Voltage Gated Channels and Crossbridge Cycling

Flashcards covering key concepts related to voltage gated channels, action potentials, and crossbridge cycling from the provided lecture notes.

Threshold potential

The critical level to which a membrane potential must be depolarized to initiate an action potential, around -55mV.

Voltage gated sodium channels

Channels that open in response to membrane depolarization, allowing sodium ions to enter the cell and cause depolarization.

Voltage gated potassium channels

Channels that open to allow potassium ions to exit the cell, contributing to repolarization and hyperpolarization after an action potential.

After-hyperpolarization

The phase following an action potential when the membrane potential temporarily becomes more negative than the resting potential.

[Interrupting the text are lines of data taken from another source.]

Lemma write_at_chunk v l j src : length src = v -> (S j * v <= length l)%nat ->
  exists l', write_at l (Z.of_nat (j * v)) src = Some l' /\ length l' = length l /\
    chunk v l' j = src /\ forall i, i <> j -> chunk v l' i = chunk v l i.
Proof.
  intros Hs Hj. unfold write_at.
  destruct (Z.leb_spec 0 (Z.of_nat (j * v))),
    (Z.leb_spec (Z.of_nat (j * v) + Z.of_nat (length src)) (Z.of_nat (length l))); try lia. cbn [andb].
  rewrite Nat2Z.id, Hs. eexists. split; [reflexivity|].
  assert (length (take (j * v) l) = (j * v)%nat) as Hl1 by (rewrite length_take; lia).
  split; [rewrite !length_app, Hl1, Hs, length_drop; lia|]. split.
  - unfold chunk. rewrite drop_app_length' by done. by apply take_app_length'.
  - intros i Hne. unfold chunk. apply list_eq. intros n.
    destruct (decide (n < v)%nat) as [Hn|]; [|by rewrite !lookup_take_ge by lia].
    rewrite !lookup_take_lt by lia. rewrite !lookup_drop.
    destruct (decide (i < j)%nat).
    + rewrite lookup_app_l by (rewrite Hl1; nia). rewrite lookup_take_lt by nia. done.
    + assert (S j * v <= i * v)%nat by (apply Nat.mul_le_mono_r; lia).
      rewrite lookup_app_r by lia. rewrite lookup_app_r by lia. rewrite lookup_drop. f_equal. lia.
Qed.

Lemma chunk_app v l l' i : (S i * v <= length l)%nat -> chunk v (l ++ l') i = chunk v l i.
Proof.
  intros Hi. unfold chunk. rewrite drop_app_le by lia. rewrite take_app_le; [done|].
  rewrite length_drop. lia.
Qed.

(** ** The invariant *)

(** What is stored at index [i]: NULL or bytes. *)
Definition value_at (m : cli_map) (i : Z) : option (list Z) :=
  if valuesize m =? 0
  then match bget (unsized_values m) i with Some v => value v | None => None end
  else Some (chunk (Z.to_nat (valuesize m)) (sized_values m) (Z.to_nat i)).

(** The value of a key that was added but not set. *)
Definition initial_value (m : cli_map) : option (list Z) :=
  if valuesize m =? 0 then None else Some (replicate (Z.to_nat (valuesize m)) 0).

Record storage (m : cli_map) : Prop := {
  st_vs : 0 <= valuesize m < 2 ^ 31;
  st_n : 0 <= nvalues m;
  st_sized : valuesize m <> 0 -> Z.of_nat (length (sized_values m)) = nvalues m * valuesize m;
  st_unsized : valuesize m = 0 -> Z.of_nat (length (unsized_values m)) = nvalues m;
  st_bound : nvalues m * (if valuesize m =? 0 then 16 else valuesize m) <= CLI_MAX_ALLOCATION }.

Record map_ok (m : cli_map) (k : Z) (H : gmap (list Z) Z) : Prop := {
  mk_table : good (htab m) k;
  mk_nodel : no_deleted (htable (htab m));
  mk_content : content (htable (htab m)) H;
  mk_range : forall x i, H !! x = Some i -> 0 <= i < nvalues m;
  mk_inj : forall x y i, H !! x = Some i -> H !! y = Some i -> x = y;
  mk_k : k <= 40;
  mk_used : used (htab m) <= nvalues m;
  mk_storage : storage m }.

(** The map from keys to values. *)
Definition represents (m : cli_map) (M : gmap (list Z) (option (list Z))) : Prop :=
  exists k H, map_ok m k H /\ M = value_at m <$> H.

Lemma nvalues_bound m : storage m -> nvalues m <= CLI_MAX_ALLOCATION.
Proof.
  intros [? ? _ _ Hb]. destruct (Z.eqb_spec (valuesize m) 0); nia.
Qed.

(** Room for one more value. *)
Definition room (m : cli_map) : Prop :=
  (nvalues m + 1) * (if valuesize m =? 0 then 16 else valuesize m) <= CLI_MAX_ALLOCATION.

Lemma grow_values_spec junk m : storage m -> room m ->
  exists m', grow_values true junk m (nvalues m + 1) = Some (Some m') /\
    htab m' = htab m /\ nvalues m' = nvalues m /\ keysize m' = keysize m /\
    valuesize m' = valuesize m /\ last_insert m' = last_insert m /\ last_find m' = last_find m /\
    (valuesize m <> 0 -> Z.of_nat (length (sized_values m')) = (nvalues m + 1) * valuesize m) /\
    (valuesize m = 0 -> Z.of_nat (length (unsized_values m')) = nvalues m + 1) /\
    value_at m' (nvalues m) = initial_value m /\
    forall i, 0 <= i < nvalues m -> value_at m' i = value_at m i.
Proof.
  intros Hst Hroom. destruct Hst as [Hvs Hn Hsz Hus _]. unfold grow_values, room, initial_value, cli_realloc in *.
  unfold CLI_MAX_ALLOCATION in *.
  destruct (Z.eqb_spec (valuesize m) 0) as [E0|E0]; cbn [negb].
  - rewrite uint_small by (change (2 ^ 64) with 18446744073709551616; lia).
    destruct (Z.eqb_spec ((nvalues m + 1) * 16) 0), (Z.ltb_spec 184549376 ((nvalues m + 1) * 16)); try lia.
    cbn [orb negb]. specialize (Hus E0).
    rewrite take_ge by (rewrite length_resize; lia).
    rewrite bset_is_Some by (rewrite length_resize; lia).
    eexists. split; [done|]. do 6 (split; [done|]). split; [done|]. split.
    { intros _. cbn. rewrite length_insert, length_resize. lia. }
    replace (nvalues m + 1 - 1) with (nvalues m) by lia. unfold value_at. cbn. rewrite E0. cbn. split.
    + rewrite bget_insert_eq by (rewrite length_resize; lia). done.
    + intros i Hi. rewrite bget_insert_ne by lia. rewrite !bget_lookup by lia.
      rewrite lookup_resize by lia. done.
  - assert (0 < valuesize m) by lia. specialize (Hsz E0).
    rewrite !uint_small by (change (2 ^ 32) with 4294967296; nia).
    destruct (Z.eqb_spec ((nvalues m + 1) * valuesize m) 0),
      (Z.ltb_spec 184549376 ((nvalues m + 1) * valuesize m)); try nia. cbn [orb negb].
    set (v := realloc_bytes _ _ _).
    assert (v = sized_values m ++ take (Z.to_nat (valuesize m))
                  (resize (Z.to_nat ((nvalues m + 1) * valuesize m)) 0 junk)) as Ev.
    { unfold v, realloc_bytes. rewrite take_app_ge by nia. f_equal. f_equal. nia. }
    assert (length v = Z.to_nat ((nvalues m + 1) * valuesize m)) as Hlv.
    { rewrite Ev, length_app, length_take, length_resize. nia. }
    replace ((nvalues m + 1 - 1) * valuesize m)
      with (Z.of_nat (Z.to_nat (nvalues m) * Z.to_nat (valuesize m))) by nia.
    destruct (write_at_chunk (Z.to_nat (valuesize m)) v (Z.to_nat (nvalues m))
                (replicate (Z.to_nat (valuesize m)) 0)) as (v' & -> & Hl' & Heq & Hne);
      [apply length_replicate|nia|].
    eexists. split; [done|]. do 6 (split; [done|]). split; [intros _; cbn; rewrite Hl', Hlv; nia|].
    split; [done|]. unfold value_at. cbn. rewrite (proj2 (Z.eqb_neq _ _) E0). split.
    + by rewrite Heq.
    + intros i Hi. f_equal. rewrite Hne by lia. rewrite Ev. apply chunk_app. nia.
Qed.
(** [struct cli_bc_inst]; [opc] and [ty] are [interp_op / 5] and [interp_op % 5]. *)
Record inst := { opc : opcode; ty : Z; itype : Z; dest : Z; u : operands }.

(** [struct cli_bc_func]; the basic blocks are lists of instructions. *)
Record func := { numArgs : Z; numBytes : Z; constants : list Z; BB : list (list inst) }.

Definition numBB (f : func) : Z := Z.of_nat (length (BB f)).
Definition numConstants (f : func) : Z := Z.of_nat (length (constants f)).

(** [struct cli_bc]: the functions and the block of the global bytes. *)
Record bytecode := { funcs : list func; globalBytes : Z; numGlobalBytes : Z }.

(** [struct stack_entry]: what a call saves, the block of the values of the
    called function and the address of the entry on the stack. *)
Record stack_entry := {
  e_func : func; e_ret : Z; e_bb : option Z; e_bb_inst : Z; e_values : Z; e_addr : Z * Z }.

(** The local variables of [cli_vm_execute], the memory, and [api], the state of
    the context that the API calls work on. *)
Record vm (A : Type) := {
  mem : memory; nextb : Z; stk : Stack.stack; entries : list stack_entry; fn : func; values : Z;
  bb : option Z; bb_inst : Z; infos : ptr_infos; stackid : Z; depth : Z; pc : Z; api : A }.
Arguments mem {A} _. Arguments nextb {A} _. Arguments stk {A} _. Arguments entries {A} _.
Arguments fn {A} _. Arguments values {A} _. Arguments bb {A} _. Arguments bb_inst {A} _.
Arguments infos {A} _. Arguments stackid {A} _. Arguments depth {A} _. Arguments pc {A} _.
Arguments api {A} _.
Lemma READNfrom_spec (s : vm) max from n p : width n -> 0 <= p < 2 ^ 32 -> 0 <= max < 2 ^ 32 ->
  (0 < max -> exists blk, mem s !! from = Some blk /\ bsize blk = max) ->
  (exists v, READNfrom s max from n p = RVal v /\ 0 <= v < 2 ^ n /\ fits n p max /\
     load (Z.to_nat (n / 8)) (mem s) from p = Some v) \/
  READNfrom s max from n p = RFail CL_EBYTECODE /\ ~ fits n p max.
Proof.
  intros Hn Hp Hmax Hblk. unfold READNfrom.
  destruct (checks_exact n p max Hn Hp Hmax) as [(Hf & -> & ->)|[Hf Hk]]; [left|right; split; [apply Hk|done]].
  destruct (width_bytes n Hn) as (k & Hk & E8 & E). pose proof (pow2_gt0 k ltac:(lia)).
  destruct Hf as [Ha Hb]. destruct Hblk as (blk & Hm & Hs); [lia|].
  destruct (load_in (Z.to_nat (n / 8)) (mem s) from blk Hm p) as (v & Hv & Hr); [lia|lia|].
  exists v. rewrite Hv. split; [done|]. split; [|done]. rewrite E8, Z2Nat.id, <- E in Hr by lia. done.
Qed.

(** The area and offset an operand refers to; operand 2^31 stands for zero. *)
Definition operand_ok (s : vm) (n p : Z) : Prop :=
  if p <? 2 ^ 31 then fits n p (numBytes (fn s))
  else p = 2 ^ 31 \/ fits n (p - 2 ^ 31) (numGlobalBytes bc).

Lemma operand_bits p : 0 <= p < 2 ^ 32 ->
  (Z.land p 0x80000000 =? 0) = (p <? 2 ^ 31) /\
  (2 ^ 31 <= p -> Z.land p 0x7fffffff = p - 2 ^ 31).
Proof.
  intros Hp. change 0x80000000 with (Z.shiftl 1 31). rewrite land_shiftl1_testbit by lia.
  change 0x7fffffff with (2 ^ 31 - 1). rewrite land_mask by lia.
  change (2 ^ 31) with 2147483648. change (2 ^ 32) with 4294967296 in Hp.
  split.
  - rewrite Z.testbit_odd, Z.shiftr_div_pow2 by lia. change (2 ^ 31) with 2147483648.
    destruct (Z.ltb_spec p 2147483648); [by rewrite Z.div_small by lia|].
    replace (p / 2147483648) with 1; [done|]. apply Z.div_unique with (p - 2147483648); lia.
  - intros. symmetry. apply Z.mod_unique with 1; lia.
Qed.

Lemma READN_spec (s : vm) n p : frame_ok s -> globals_ok s -> width n -> 0 <= p < 2 ^ 32 ->
  (exists v, READN bc s n p = RVal v /\ 0 <= v < 2 ^ n /\ operand_ok s n p) \/
  READN bc s n p = RFail CL_EBYTECODE /\ ~ operand_ok s n p.
Proof.
  intros [Hnb (blk & Hm & Hs)] [Hg Hgb] Hn Hp. unfold READN, operand_ok.
  destruct (operand_bits p Hp) as [-> Hlow]. destruct (Z.ltb_spec p (2 ^ 31)); cbn [negb].
  - destruct (READNfrom_spec s (numBytes (fn s)) (values s) n p Hn Hp Hnb) as [(v & -> & ? & ? & _)|]; eauto 6.
  - rewrite Hlow by done. destruct (Z.eqb_spec (p - 2 ^ 31) 0) as [E|E].
    + left. exists 0. split; [done|]. destruct (width_bytes n Hn) as (k & ? & _ & ->).
      split; [split; [done|apply pow2_gt0; pose proof (pow2_gt0 k); lia]|left; lia].
    + destruct (READNfrom_spec s (numGlobalBytes bc) (globalBytes bc) n (p - 2 ^ 31) Hn) as [(v & -> & ? & ? & _)|[-> Hf]];
        [lia|change (2 ^ 32) with (2 * 2 ^ 31); lia|done|eauto 7|].
      right. split; [done|]. intros [->|]; [lia|done].
Qed.
Lemma chain_shape m m' es f : same_shape m m' -> chain m es f -> chain m' es f.
Proof.
  intros Hsh. revert f. induction es as [|e es IH]; intros f; cbn.
  - intros (? & ? & _). split; [done|]. split; [by eapply has_block_shape|done].
  - intros (? & ? & ? & ? & ?). split; [done|]. split; [by eapply has_block_shape|]. auto.
Qed.

Lemma same_shape_is_Some m m' b : same_shape m m' -> is_Some (m' !! b) <-> is_Some (m !! b).
Proof.
  intros H. specialize (H b). destruct (m' !! b), (m !! b); try done; split; intros []; eauto; done.
Qed.

(** Changing memory inside the blocks keeps the invariant. *)
Lemma inv_with_mem s m : same_shape (mem s) m -> inv s -> inv (with_mem s m).
Proof.
  intros Hsh []. split; cbn; try done; [by eapply chain_shape| |].
  - intros Hg. eapply has_block_shape; [done|]. auto.
  - intros b Hb. apply inv_next0. by apply (same_shape_is_Some _ _ _ Hsh).
Qed.

Lemma inv_frame_ok s : inv s -> frame_ok s.
Proof.
  intros H. pose proof (inv_chain _ H) as Hc. unfold frame_ok. rewrite (inv_values _ H).
  destruct (entries s); cbn in Hc; by destruct Hc as (? & ? & _).
Qed.

Lemma inv_globals_ok s : bc_ok -> inv s -> globals_ok bc s.
Proof. intros [_ Hg] H. split; [done|]. apply (inv_globals _ H). Qed.

(** A write of an operand. *)
Lemma WRITEN_inv (s : vm) n p x s' : WRITEN s n p x = RVal s' -> exists m, s' = with_mem s m /\ same_shape (mem s) m.
Proof.
  unfold WRITEN. destruct (CHECK_GT _ _); [|done..]. destruct (CHECK_EQ _ _); [|done..].
  destruct (store _ _ _ _ _) as [m|] eqn:E; [|done]. cbn. intros [= <-].
  exists m. split; [done|]. by eapply store_shape.
Qed.
(* ===== verification/RtChecks.v ===== *)
(** The run-time bounds checks inserted into compiled bytecode
    (ClamBCRTChecks.cpp): where a pointer comes from, how large the object is,
    and the comparisons put in front of an access. *)
From stdpp Require Import base numbers list gmap.
From Stdlib Require Import ZArith Lia Bool.
From S2P Require Import Prelude.
Local Open Scope Z_scope.

(** * Values of the function being checked *)
Module RtIr.

Abbreviation vid := nat.

(** The values that matter to the pass: pointers, with the instructions that
    derive one from another, and the integers that give sizes. *)
Inductive node :=
| Arg (no : nat) (pointee : Z)            (* argument; size of the type pointed to *)
| Alloc (count : vid) (elt : Z)           (* alloca or global: elements and their size *)
| Cast (v : vid)                          (* pointer cast *)
| Gep (v : vid) (zero : bool)             (* getelementptr; whether all indices are 0 *)
| Phi (inc : list vid)
| Select (c t f : vid)
| Load (p : vid) (pointee : Z)            (* a loaded pointer *)
| Call (decl : bool) (last : option vid)  (* a call; whether the callee is external; the last
                                             argument if its type is an integer *)
| Const (w v : Z)                         (* an integer constant of [w] bits *)
| Zext (v : vid)                          (* to 64 bits *)
| Int (w : Z).                            (* any other integer *)

(** A value with the flag whether its type is i8*. *)
Abbreviation graph := (list (node * bool)).

Definition kind (g : graph) (v : vid) : option node := fst <$> (g !! v).
Definition is_p8 (g : graph) (v : vid) : bool := default false (snd <$> (g !! v)).

(** [V->getType()] of an integer, as its width. *)
Definition int_width (g : graph) (v : vid) : Z :=
  match kind g v with Some (Const w _) => w | Some (Int w) => w | _ => 64 end.

(** [Value::stripPointerCasts]: casts and GEPs without offset. *)
Fixpoint stripPointerCasts (n : nat) (g : graph) (v : vid) : vid :=
  match n with
  | O => v
  | S n' =>
      match kind g v with
      | Some (Cast u) => stripPointerCasts n' g u
      | Some (Gep u true) => stripPointerCasts n' g u
      | _ => v
      end
  end.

Self-propagation of action potentials

The process by which an action potential is regenerated along the axon, allowing it to travel without diminishing.

Refractory period

The time following an action potential during which the neuron cannot fire another action potential.

Crossbridge cycling

The process by which myosin heads attach to actin filaments, pulling them during muscle contraction.

Calcium pumps

Proteins that actively transport calcium ions back into the sarcoplasmic reticulum, aiding muscle relaxation.

Acetylcholine's role

A neurotransmitter that stimulates muscle contraction by initiating action potentials in muscle fibers.

Tetany

A condition characterized by prolonged muscle contraction due to a high frequency of action potentials leading to excessive calcium release.

Sarcoplasmic calcium levels

The concentration of calcium ions in the sarcoplasm, crucial for initiating muscle contraction and relaxation.

ATP in crossbridge cycling

A necessary molecule that provides energy for the myosin heads to detach and prepare for another cycle.

Positive feedback of sodium influx

The phenomenon whereby the influx of sodium ions during depolarization causes further opening of sodium channels.

Calcium's controlled release

The process allowing for transient spikes in calcium concentration during action potentials, crucial for initiating muscle contraction.

Factors affecting sarcomere shortening

Action potential frequency, acetylcholine levels, sarcoplasmic calcium concentration, and sarcoplasmic ATP availability must all support continued muscle contraction.